All lines of the following material must be written out exactly as they appear.

+===+

Lemma keeps_customers_store_request (o : option options_t) (has_token : bool)
      (data : gmap string pval) :
  keeps customers
    (if has_token then
       do token <- lift (options_getitem o "token");
       _pin_request sk ep tr PUT ("/customers/" +:+ token) data
     else _pin_request sk ep tr POST "/customers" data).
Proof.
  destruct has_token.
  - apply keeps_bind; [frame | intros; now apply keeps_pin_request].
  - now apply keeps_pin_request.
Qed.

Lemma store_lookup_inv (o : option options_t) (b : bool) w w0 c w' :
  options_contains "token" o = Ok b ->
  customers w = customers w0 ->
  (if b then do token <- lift (options_getitem o "token"); find_customer token
   else ret None) w = (Ok c, w') ->
  c = token_customer o w0 /\ w' = w.
Proof.
  destruct o as [opts |]; [| discriminate]. cbn [options_contains token_customer].
  intros [= <-] Hc. unfold has_key, options_getitem, dict_getitem.
  destruct (scalars opts !! "token") as [t |].
  - intros [= <- <-]. split; [| reflexivity].
    unfold lookup_customer. now rewrite Hc.
  - now intros [= <- <-].
Qed.

Lemma store_dry_obj cc o w res w' :
  store sk ep tr hasattr cc o false w = (Ok res, w') ->
  obj res = token_customer o w.
Proof.
  rewrite store_dry_run. intros H.
  apply bind_inv in H as [(email & w1 & H1 & H) | (e & _ & [=])].
  apply lift_inv in H1 as [_ ->].
  apply bind_inv in H as [(cd & w1 & H1 & H) | (e & _ & [=])].
  apply lift_inv in H1 as [_ ->].
  apply bind_inv in H as [(b & w1 & H1 & H) | (e & _ & [=])].
  apply lift_inv in H1 as [Hb ->].
  apply bind_inv in H as [(resp & w1 & H1 & H) | (e & _ & [=])].
  apply keeps_customers_store_request in H1.
  apply bind_inv in H as [(b' & w2 & H2 & H) | (e & _ & [=])].
  apply lift_inv in H2 as [Hb' ->].
  apply bind_inv in H as [(c & w2 & H2 & H) | (e & _ & [=])].
  apply (store_lookup_inv o b' w1 w) in H2 as [-> ->]; [| congruence | exact H1].
  exact (pin_response_obj _ _ _ _ _ _ H).
Qed.
End Guard.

+===+

# ANSWER SPACE
Lemma keeps_customers_store_request (o : option options_t) (has_token : bool)
      (data : gmap string pval) :
  keeps customers
    (if has_token then
       do token <- lift (options_getitem o "token");
       _pin_request sk ep tr PUT ("/customers/" +:+ token) data
     else _pin_request sk ep tr POST "/customers" data).
Proof.
  destruct has_token.
  - apply keeps_bind; [frame | intros; now apply keeps_pin_request].
  - now apply keeps_pin_request.
Qed.

Lemma store_lookup_inv (o : option options_t) (b : bool) w w0 c w' :
  options_contains "token" o = Ok b ->
  customers w = customers w0 ->
  (if b then do token <- lift (options_getitem o "token"); find_customer token
   else ret None) w = (Ok c, w') ->
  c = token_customer o w0 /\ w' = w.
Proof.
  destruct o as [opts |]; [| discriminate]. cbn [options_contains token_customer].
  intros [= <-] Hc. unfold has_key, options_getitem, dict_getitem.
  destruct (scalars opts !! "token") as [t |].
  - intros [= <- <-]. split; [| reflexivity].
    unfold lookup_customer. now rewrite Hc.
  - now intros [= <- <-].
Qed.

Lemma store_dry_obj cc o w res w' :
  store sk ep tr hasattr cc o false w = (Ok res, w') ->
  obj res = token_customer o w.
Proof.
  rewrite store_dry_run. intros H.
  apply bind_inv in H as [(email & w1 & H1 & H) | (e & _ & [=])].
  apply lift_inv in H1 as [_ ->].
  apply bind_inv in H as [(cd & w1 & H1 & H) | (e & _ & [=])].
  apply lift_inv in H1 as [_ ->].
  apply bind_inv in H as [(b & w1 & H1 & H) | (e & _ & [=])].
  apply lift_inv in H1 as [Hb ->].
  apply bind_inv in H as [(resp & w1 & H1 & H) | (e & _ & [=])].
  apply keeps_customers_store_request in H1.
  apply bind_inv in H as [(b' & w2 & H2 & H) | (e & _ & [=])].
  apply lift_inv in H2 as [Hb' ->].
  apply bind_inv in H as [(c & w2 & H2 & H) | (e & _ & [=])].
  apply (store_lookup_inv o b' w1 w) in H2 as [-> ->]; [| congruence | exact H1].
  exact (pin_response_obj _ _ _ _ _ _ H).
Qed.
End Guard.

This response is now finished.